A quick word on each
- NomNom — £17.99/month, one plan, everything in: commission-free booking on your own branded page, Stripe deposits and card holds, SMS reminders, push notifications, an allergy-aware customer database, gift vouchers, multiple venues and unlimited devices. No contract, no setup fee, 14-day free trial. The honest gap: no diner marketplace.
- OpenTable — the big marketplace name, with real discovery reach; a subscription-plus-per-cover model; UK pricing is quote-only. Full breakdown: How much does OpenTable cost UK restaurants?
- ResDiary — established, deep and group-friendly, and genuinely commission-free — but quote-only, with payment surcharges (1.2% / 3%) and several paid add-ons. More in our commission-free round-up.

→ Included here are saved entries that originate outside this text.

(** * Object-detection hub: the video pipeline and the annotator

    A shallow embedding of [detector/types.py], [detector/visualize.py] and
    [detector/video.py].  Python objects that are mutated in place (numpy
    arrays, the capture and writer handles, the file system) live in an
    explicit [World]; the code is written in a state-and-exception monad over
    it.  Everything that belongs to OpenCV, ffmpeg, pathlib, colorsys, hashlib,
    the detector model and IEEE floating point is an operation of the
    [Externals] interface, so every theorem holds for any behaviour of those
    collaborators. *)

From Stdlib Require Import ZArith String Ascii List QArith Lia DecimalString.
From Stdlib Require Import Sorting.Sorted Sorting.Permutation.
From stdpp Require Import gmap strings list fin_maps.

Local Open Scope string_scope.
Local Open Scope list_scope.
Local Open Scope Z_scope.

(** ** Values *)

(** A file-system path, as [str(path)]. *)
Definition Path := string.

(** A BGR colour triple. *)
Definition Color : Type := Z * Z * Z.

(** A [numpy] image: [shape[:2]] and the bytes of the buffer. *)
Record Image := mkImage {
  im_rows : Z;
  im_cols : Z;
  im_data : list Z;
}.

(** The contents of a file. *)
Definition Content := list Z.

(** References to numpy arrays on the heap. *)
Definition loc := nat.

(** Python exceptions raised by the modelled code or its collaborators. *)
Inductive Exn :=
| ValueError (msg : string)
| RuntimeError (msg : string)
| ImportError (msg : string)
| OSError (msg : string)
| CalledProcessError (returncode : Z).

(** The drawing calls of OpenCV that the annotator issues.  The font face is
    always [FONT_HERSHEY_SIMPLEX] and is left out. *)
Inductive DrawCall :=
| Rectangle (pt1 pt2 : Z * Z) (color : Color) (thickness : Z)
| PutText (text : string) (org : Z * Z) (fontScale : Q) (color : Color) (thickness : Z).

(** ** Python floats

    Literals, [float(i)], [*], [/], [%], [bool(x)], [int(x)] and
    [format(x, ".2f")].  Their rounding is left to the instance.  The floats
    of the model are finite: [int(x)] raises on a NaN or an infinity, which
    neither OpenCV's properties nor the detector's boxes are. *)

Class PyFloat := {
  float : Type;
  f_lit : Q -> float;
  f_of_int : Z -> float;
  f_mul : float -> float -> float;
  f_div : float -> float -> float;
  f_mod : float -> float -> float;
  f_truthy : float -> bool;
  f_int : float -> Z;
  f_fmt2 : float -> string;
}.

(** ** Outcomes of a call

    [Stuck] is not a Python behaviour: a reference to an array or handle that
    does not exist, a loop that outlives its fuel, or the rename of a
    directory, whose files the model does not follow. *)

Inductive Outcome (A : Type) :=
| Returned (a : A)
| Raised (e : Exn)
| Stuck.
Arguments Returned {A} a.
Arguments Raised {A} e.
Arguments Stuck {A}.

Declare Scope py_scope.
Delimit Scope py_scope with py.

Section Model.
Context `{FL : PyFloat}.

(** ** [detector/types.py] *)

Record Detection := mkDetection {
  class_id : Z;
  class_name : string;
  confidence : float;
  x1 : float;
  y1 : float;
  x2 : float;
  y2 : float;
}.

(** Field values of a dataclass turned into a dict. *)
Inductive PyVal :=
| VInt (i : Z)
| VStr (s : string)
| VFloat (x : float).

(** [dataclasses.asdict(d)]: the fields in declaration order. *)
Definition asdict (d : Detection) : list (string * PyVal) :=
  [ ("class_id", VInt (class_id d));
    ("class_name", VStr (class_name d));
    ("confidence", VFloat (confidence d));
    ("x1", VFloat (x1 d));
    ("y1", VFloat (y1 d));
    ("x2", VFloat (x2 d));
    ("y2", VFloat (y2 d)) ].

(** ** Python dicts with string keys, in insertion order *)

Definition dict (V : Type) := list (string * V).

Fixpoint dict_get {V} (d : dict V) (k : string) : option V :=
  match d with
  | [] => None
  | (k', v) :: d' => if String.eqb k' k then Some v else dict_get d' k
  end.

(** [d[k] = v]: the value is replaced in place, a new key goes last. *)
Fixpoint dict_set {V} (d : dict V) (k : string) (v : V) : dict V :=
  match d with
  | [] => [(k, v)]
  | (k', v') :: d' =>
      if String.eqb k' k then (k', v) :: d' else (k', v') :: dict_set d' k v
  end.

(** [d.setdefault(k, v)], for its effect on [d]. *)
Definition dict_setdefault {V} (d : dict V) (k : string) (v : V) : dict V :=
  match dict_get d k with
  | Some _ => d
  | None => dict_set d k v
  end.

Definition dict_keys {V} (d : dict V) : list string := map fst d.

(** [str(i)] for an int. *)
Definition str_of_int (i : Z) : string := NilZero.string_of_int (Z.to_int i).

(** ** [sorted(xs, key=...)] with keys [(int, str)]

    Tuples compare lexicographically, ints by value, strings by code point.
    [sorted] is stable: among equal keys the input order is kept. *)

Definition key_ltb (a b : Z * string) : bool :=
  (a.1 <? b.1) || ((a.1 =? b.1) && String.ltb a.2 b.2).

Fixpoint insert_by {A} (key : A -> Z * string) (x : A) (l : list A) : list A :=
  match l with
  | [] => [x]
  | y :: l' =>
      if key_ltb (key y) (key x) then y :: insert_by key x l' else x :: y :: l'
  end.

Fixpoint sorted_by {A} (key : A -> Z * string) (l : list A) : list A :=
  match l with
  | [] => []
  | x :: l' => insert_by key x (sorted_by key l')
  end.


(** ** The world of one invocation *)

(** What a container yields once opened: the values of [cap.get] and the
    results [(ok, frame)] of successive [cap.read()] calls.  After the last
    one every read fails. *)
Record Video := mkVideo {
  v_fps : float;
  v_width : float;
  v_height : float;
  v_frame_count : float;
  v_reads : list (bool * option Image);
  v_seekable : bool;
}.

(** A [cv2.VideoCapture] object. *)
Record Capture := mkCapture {
  cap_video : option Video;
  cap_pending : list (bool * option Image);
  cap_opened : bool;
}.

(** A [cv2.VideoWriter] object. *)
Record Writer := mkWriter {
  wr_path : Path;
  wr_fourcc : string;
  wr_fps : float;
  wr_size : Z * Z;
  wr_frames : list Image;
  wr_opened : bool;
}.

(** The calls that [pathlib] makes to the operating system. *)
Inductive OsCall :=
| OsStat (p : Path)
| OsMkdir (p : Path)
| OsReplace (src dst : Path)
| OsUnlink (p : Path).

(** ** Collaborators *)

Class Externals := {
  (** [colorsys.hsv_to_rgb]. *)
  hsv_to_rgb : float -> float -> float -> float * float * float;
  (** [int(hashlib.md5(name.encode('utf-8')).hexdigest()[:8], 16)]. *)
  md5_hex8 : string -> Z;
  (** OpenCV's rasteriser for one drawing call, [cv2.getTextSize] (font scale
      and thickness) and [cv2.addWeighted]. *)
  cv2_render : DrawCall -> Image -> Image;
  cv2_getTextSize : string -> Q -> Z -> (Z * Z) * Z;
  cv2_addWeighted : Image -> Q -> Image -> Q -> Q -> Image;
  (** OpenCV's demuxer (what [cv2.VideoCapture] finds in a file), its muxer
      (what a released [cv2.VideoWriter] leaves in its file) and whether a
      writer can be opened. *)
  cv2_demux : Content -> option Video;
  cv2_mux : string -> float -> Z * Z -> list Image -> Content;
  cv2_writer_opens :
    gmap Path Content -> gset Path -> Path -> string -> float -> Z * Z -> bool;
  (** [pathlib]: [p.with_suffix(s)] for a path that has a name, [p.name],
      [repr(p)] and [p.parent]. *)
  with_suffix : Path -> string -> Path;
  path_name : Path -> string;
  path_repr : Path -> string;
  path_parent : Path -> Path;
  (** The operating system: the error, if any, with which it refuses a call
      that the files and directories of the model would allow (no
      permission, a read-only or full file system, a file among the
      ancestors of the path). *)
  os_refuses : gmap Path Content -> gset Path -> OsCall -> option Exn;
  (** [imageio_ffmpeg.get_ffmpeg_exe()], import included, and
      [subprocess.run(cmd)]: an exception or the exit status, and what the
      process did to the files. *)
  get_ffmpeg_exe : Exn + string;
  subprocess_run :
    list string -> gmap Path Content -> (Exn + Z) * gmap Path Content;
  (** The detector: the state of the model and one [predict_image] call. *)
  Model : Type;
  predict_image : Model -> Image -> float -> (Exn + list Detection) * Model;
}.

Context `{Ext : Externals}.

Record World := mkWorld {
  w_heap : gmap loc Image;
  w_calls : list (loc * DrawCall);
  w_fs : gmap Path Content;
  w_dirs : gset Path;
  w_cap : option Capture;
  w_writer : option Writer;
  w_model : Model;
}.

Definition set_heap (f : gmap loc Image -> gmap loc Image) (w : World) : World :=
  mkWorld (f (w_heap w)) (w_calls w) (w_fs w) (w_dirs w) (w_cap w) (w_writer w) (w_model w).
Definition set_calls (f : list (loc * DrawCall) -> list (loc * DrawCall)) (w : World) : World :=
  mkWorld (w_heap w) (f (w_calls w)) (w_fs w) (w_dirs w) (w_cap w) (w_writer w) (w_model w).
Definition set_fs (f : gmap Path Content -> gmap Path Content) (w : World) : World :=
  mkWorld (w_heap w) (w_calls w) (f (w_fs w)) (w_dirs w) (w_cap w) (w_writer w) (w_model w).
Definition set_dirs (f : gset Path -> gset Path) (w : World) : World :=
  mkWorld (w_heap w) (w_calls w) (w_fs w) (f (w_dirs w)) (w_cap w) (w_writer w) (w_model w).
Definition set_cap (c : option Capture) (w : World) : World :=
  mkWorld (w_heap w) (w_calls w) (w_fs w) (w_dirs w) c (w_writer w) (w_model w).
Definition set_writer (c : option Writer) (w : World) : World :=
  mkWorld (w_heap w) (w_calls w) (w_fs w) (w_dirs w) (w_cap w) c (w_model w).
Definition set_model (m : Model) (w : World) : World :=
  mkWorld (w_heap w) (w_calls w) (w_fs w) (w_dirs w) (w_cap w) (w_writer w) m.

(** ** The monad: state and exceptions *)

Definition M (A : Type) : Type := World -> Outcome A * World.

Definition ret {A} (a : A) : M A := fun w => (Returned a, w).

Definition bind {A B} (m : M A) (k : A -> M B) : M B :=
  fun w =>
    match m w with
    | (Returned a, w') => k a w'
    | (Raised e, w') => (Raised e, w')
    | (Stuck, w') => (Stuck, w')
    end.

Definition raise {A} (e : Exn) : M A := fun w => (Raised e, w).
Definition stuck {A} : M A := fun w => (Stuck, w).
Definition gets {A} (f : World -> A) : M A := fun w => (Returned (f w), w).
Definition modify (f : World -> World) : M unit := fun w => (Returned tt, f w).

(** [try: body / except Exception: handler]. *)
Definition try_except {A} (body : M A) (handler : Exn -> M A) : M A :=
  fun w =>
    match body w with
    | (Raised e, w') => handler e w'
    | r => r
    end.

- SevenRooms — more a CRM and guest-data platform than a booking widget, pitched at larger and group venues. No marketplace and no per-cover fee, but enterprise-priced and quote-only.
- TheFork — Europe’s big marketplace (now being acquired by American Express). The subscription is quote-only, with commission on marketplace covers; your own-website bookings are commission-free.

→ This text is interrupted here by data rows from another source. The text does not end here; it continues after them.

(** * JMC front end: tokenizer, argument parser and class expander

    A shallow embedding of [src/jmc/tokenizer.py] and
    [src/jmc/flow_control/class_.py].

    Conventions of the embedding.
    - A Python [str] is a [string]; a character is an [ascii], read as a
      code point below 256.  Code points above 255 are outside the model.
    - A Python [int] is a [Z].
    - [Optional[X]] is [option X]; an attribute that holds [None] is [None].
    - A raised exception is the [Raise] case of [result]; the exception
      classes the code can raise are the constructors of [exn].
    - The [Tokenizer] object is a record; a method takes the record and
      returns the updated record next to its value.
    - The calls to [logger.debug] and [pprint] only print; they are left out. *)

From Stdlib Require Import ZArith String Ascii List Bool Lia.
From stdpp Require Import base option strings pretty gmap sorting.

Local Open Scope string_scope.
Local Open Scope Z_scope.

(** ** Exceptions and results *)

(** The exceptions of Python that the code meets.  [NonStrToken] is none of
    them: it marks the point where a run stores, as the text of a token, a
    value that has a length and is no [str].  The tokens of this development
    hold strings, and it follows such a run no further. *)
Inductive exn : Type :=
| JMCSyntaxException (msg : string)
| IndexError
| AttributeError
| TypeError
| ValueError
| NameError
| UnboundLocalError
| SyntaxError
| RecursionError
| NonStrToken.

Inductive result (A : Type) : Type :=
| Return (a : A)
| Raise (e : exn).

Arguments Return {A} a.
Arguments Raise {A} e.

#[global] Instance result_ret : MRet result := fun A a => Return a.

#[global] Instance result_fmap : FMap result := fun A B f r =>
  match r with
  | Return a => Return (f a)
  | Raise e => Raise e
  end.

#[global] Instance result_bind : MBind result := fun A B k r =>
  match r with
  | Return a => k a
  | Raise e => Raise e
  end.

(** ** The operations of Python's [str] and [list] that the code uses *)

Module Py.

Definition NL : ascii := ascii_of_nat 10.

(** [len(s)] *)
Definition len (s : string) : Z := Z.of_nat (String.length s).

(** [s + c] for a one-character [c] *)
Definition add_char (s : string) (c : ascii) : string := s +:+ String c EmptyString.

(** Truth value of a string: non-empty. *)
Definition truthy (s : string) : bool :=
  match s with
  | EmptyString => false
  | String _ _ => true
  end.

- Sugarvine — a UK flat-fee system (£75 + VAT/month) that bundles a listing on the Sugarvine consumer dining guide. Commission-free, on a 12-month contract; it notes a 1.5% handling fee on Stripe deposits.

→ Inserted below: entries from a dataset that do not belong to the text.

(** * AI-assisted PDF duplicate finder: snippet extraction, fingerprint
      collection, verdict parsing and deletion (aiSearchDupes.py) *)

From Stdlib Require Import ZArith Ascii String List Lia Bool.
From stdpp Require Import base option strings list gmap.
Import ListNotations.

Local Open Scope string_scope.
Local Open Scope list_scope.

(** ** Python string primitives used by the script *)

Definition nl : string := String "010"%char "".

(** [sep.join(l)] *)
Fixpoint join (sep : string) (l : list string) : string :=
  match l with
  | [] => ""
  | x :: rest =>
      match rest with
      | [] => x
      | _ :: _ => x +:+ sep +:+ join sep rest
      end
  end.

(** [l[:n]]: a negative bound counts from the end, [None] keeps the list. *)
Definition slice_to {A} (n : option Z) (l : list A) : list A :=
  match n with
  | None => l
  | Some k =>
      if (0 <=? k)%Z then take (Z.to_nat k) l
      else take (length l - Z.to_nat (- k)) l
  end.

(** [sub in s] *)
Fixpoint contains (sub s : string) : bool :=
  String.prefix sub s ||
  match s with
  | "" => false
  | String _ s' => contains sub s'
  end.

(** Prepend a character to the piece under construction. *)
Definition cons_head (c : ascii) (l : list string) : list string :=
  match l with
  | [] => [String c ""]
  | p :: ps => String c p :: ps
  end.

(** [s.split(sep)] for a non-empty separator: leftmost, non-overlapping
    occurrences. [skip] counts the characters of a matched separator that
    are still to be passed over. *)
Fixpoint split_go (sep : string) (skip : nat) (s : string) : list string :=
  match s with
  | "" => [""]
  | String c s' =>
      match skip with
      | S k => split_go sep k s'
      | O =>
          if String.prefix sep s
          then "" :: split_go sep (String.length sep - 1) s'
          else cons_head c (split_go sep 0 s')
      end
  end.

Definition split (sep s : string) : list string := split_go sep 0 s.

(** [s.rstrip(chars)] with the character set given as a predicate. *)
Fixpoint rstrip_with (p : ascii -> bool) (s : string) : string :=
  match s with
  | "" => ""
  | String c s' =>
      match rstrip_with p s' with
      | "" => if p c then "" else String c ""
      | r => String c r
      end
  end.

Fixpoint lstrip_with (p : ascii -> bool) (s : string) : string :=
  match s with
  | "" => ""
  | String c s' => if p c then lstrip_with p s' else s
  end.

Definition is_quote (c : ascii) : bool := Ascii.eqb c "'"%char.

(** [s.endswith(suffix)] *)
Definition endswith (s suffix : string) : bool :=
  String.prefix (String.rev suffix) (String.rev s).

Section Snippet.

(** The character tables of the regular-expression engine: [\w] and [\s].
    [str.strip()] removes the same whitespace class. *)
Variable word_char : ascii -> bool.
Variable space_char : ascii -> bool.

Definition strip (s : string) : string :=
  rstrip_with space_char (lstrip_with space_char s).

Definition push_word (w : string) (ws : list string) : list string :=
  match w with
  | "" => ws
  | String _ _ => w :: ws
  end.

(** The run of word characters at the start of [s], and the tokens that
    follow it. *)
Fixpoint word_scan (s : string) : string * list string :=
  match s with
  | "" => ("", [])
  | String c s' =>
      let '(w, ws) := word_scan s' in
      if word_char c then (String c w, ws) else ("", push_word w ws)
  end.

(** [re.findall(r'\w+', s)]: the maximal runs of word characters. *)
Definition findall_word (s : string) : list string :=
  let '(w, ws) := word_scan s in push_word w ws.

Definition is_term (c : ascii) : bool :=
  Ascii.eqb c "."%char || Ascii.eqb c "!"%char || Ascii.eqb c "?"%char.

(** [re.split(r'(?<=[.!?])\s+', s)], scanning left to right.
    [prev_term]: the character just before the current position is one of
    [.!?]; [in_sep]: the position is inside a separator that has already
    started. The head of the result is the piece being read. *)
Fixpoint sentence_scan (prev_term in_sep : bool) (s : string) : list string :=
  match s with
  | "" => [""]
  | String c s' =>
      if in_sep then
        if space_char c then sentence_scan false true s'
        else cons_head c (sentence_scan (is_term c) false s')
      else
        if space_char c && prev_term then "" :: sentence_scan false true s'
        else cons_head c (sentence_scan (is_term c) false s')
  end.

Definition split_sentences (s : string) : list string :=
  sentence_scan false false s.

(** [get_text_snippet(text, num_sentences, num_words)] *)
Definition get_text_snippet (text : string) (num_sentences num_words : option Z)
  : string :=
  match num_words with
  | Some n =>
      let words := findall_word text in
      join " " (slice_to (Some n) words)
  | None =>
      let sentences := split_sentences (strip text) in
      join " " (slice_to num_sentences sentences)
  end.

(** Predicates on the results of the two scanners. A token is a non-empty
    run of word characters. *)
Fixpoint word_only (s : string) : bool :=
  match s with
  | "" => true
  | String c s' => word_char c && word_only s'
  end.

Definition is_token (w : string) : bool :=
  match w with
  | "" => false
  | String _ _ => word_only w
  end.

(** [unbroken pt p]: read after a character whose terminator status is
    [pt], the piece [p] holds no place where the splitter would cut. *)
Fixpoint unbroken (prev_term : bool) (p : string) : bool :=
  match p with
  | "" => true
  | String c p' => negb (space_char c && prev_term) && unbroken (is_term c) p'
  end.

(** The terminator status after reading [p]. *)
Fixpoint ends_term (prev_term : bool) (p : string) : bool :=
  match p with
  | "" => prev_term
  | String c p' => ends_term (is_term c) p'
  end.

Definition starts_clear (p : string) : bool :=
  match p with
  | "" => true
  | String c _ => negb (space_char c)
  end.

(** The shape of a list of pieces produced by the splitter: no piece can be
    cut further, every piece but the last ends with a terminator, and every
    piece after the first starts with a character that is not whitespace. *)
Fixpoint pieces_ok (prev_term : bool) (ps : list string) : Prop :=
  match ps with
  | [] => False
  | p :: rest =>
      unbroken prev_term p = true /\
      match rest with
      | [] => True
      | q :: _ =>
          ends_term prev_term p = true /\ starts_clear q = true /\
          pieces_ok false rest
      end
  end.

Definition prepend (p : string) (ps : list string) : list string :=
  match ps with
  | [] => [p]
  | x :: xs => (p +:+ x) :: xs
  end.

End Snippet.

(** ASCII instances of the two character classes (Python's tables
    restricted to code points below 128). *)
Definition ascii_word (c : ascii) : bool :=
  let n := nat_of_ascii c in
  (((48 <=? n) && (n <=? 57)) || ((65 <=? n) && (n <=? 90))
   || ((97 <=? n) && (n <=? 122)) || (n =? 95))%nat.

Definition ascii_space (c : ascii) : bool :=
  let n := nat_of_ascii c in
  (((9 <=? n) && (n <=? 13)) || ((28 <=? n) && (n <=? 32)))%nat.

(** ** Observable effects *)

Inductive level := INFO | WARNING | ERROR.

Inductive event :=
| Log (lvl : level) (msg : string)
| ChatCompletion (system_prompt user_prompt : string)
| OsRemove (path : string).

(** A path of the file table is either removable or makes [os.remove] raise
    [OSError] with the given text (a directory, missing permissions). *)
Inductive node := RegularFile | Unremovable (err : string).

Record world := World { files : gmap string node; trace : list event }.

Inductive outcome := Returned | Raised (e : string).

Definition emit (e : event) (w : world) : world :=
  World (files w) (trace w ++ [e]).

(** The paths [os.remove] was called with, the logged messages of a level,
    and the requests sent to the model, in order. *)
Definition removals (t : list event) : list string :=
  omap (fun e => match e with OsRemove p => Some p | _ => None end) t.

Definition logged (l : level) (t : list event) : list string :=
  omap (fun e =>
          match e, l with
          | Log INFO m, INFO | Log WARNING m, WARNING | Log ERROR m, ERROR => Some m
          | _, _ => None
          end) t.

Definition requests (t : list event) : list string :=
  omap (fun e => match e with ChatCompletion _ u => Some u | _ => None end) t.

(** [os.path.exists] *)
Definition path_exists (w : world) (p : string) : bool :=
  match files w !! p with
  | Some _ => true
  | None => false
  end.

(** [delete_file(file_path)]. [missing_error p] stands for the text of the
    exception [os.remove] raises when [p] does not exist, as the runtime
    renders it. *)
Definition delete_file (missing_error : string -> string) (file_path : string)
    (w : world) : world :=
  let w := emit (OsRemove file_path) w in
  match files w !! file_path with
  | Some RegularFile =>
      emit (Log INFO ("Deleted duplicate file: " +:+ file_path))
           (World (delete file_path (files w)) (trace w))
  | Some (Unremovable e) =>
      emit (Log ERROR ("Error deleting file " +:+ file_path +:+ ": " +:+ e)) w
  | None =>
      emit (Log ERROR ("Error deleting file " +:+ file_path +:+ ": "
                       +:+ missing_error file_path)) w
  end.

- resOS — transparent and self-serve, with a genuine free tier (up to 25 bookings a month), every feature included on each paid tier except SMS (a per-message add-on), and a 90-day money-back guarantee. Priced in euros and dollars, so the pound figure moves with exchange rates. Also in our commission-free round-up.
So which is cheapest?
If you want a flat, published, no-commission price you can budget around, the shortlist is short: NomNom at £17.99/month, Sugarvine at £75 + VAT, and resOS (free to start, then roughly £38–£105/month). Everyone else is either quote-only or charges per cover — or both.
NomNom is the lowest published flat fee in the group, and the only one that combines no contract and a free trial and no per-cover fee. The trade-off is honest and worth repeating: we don’t run a diner marketplace, so if a big discovery network is the main thing you’re buying, OpenTable or TheFork will reach people we can’t. But if most of your bookings already come from your own regulars and your own website, paying a per-cover fee — or £75-plus a month — for a marketplace you don’t really lean on is hard to justify.
Try NomNom
You can try NomNom free for 14 days — no card, no setup fee, no sales call. See how commission-free booking works, or read the deeper dives this guide draws on: how much OpenTable really costs and our round-up of commission-free systems.
Prices and features were accurate to the best of our knowledge in mid-2026, summarised from each vendor’s published information and from third-party trackers; quote-only figures are third-party estimates. Always confirm current pricing directly with the vendor. SMS credits are purchased separately.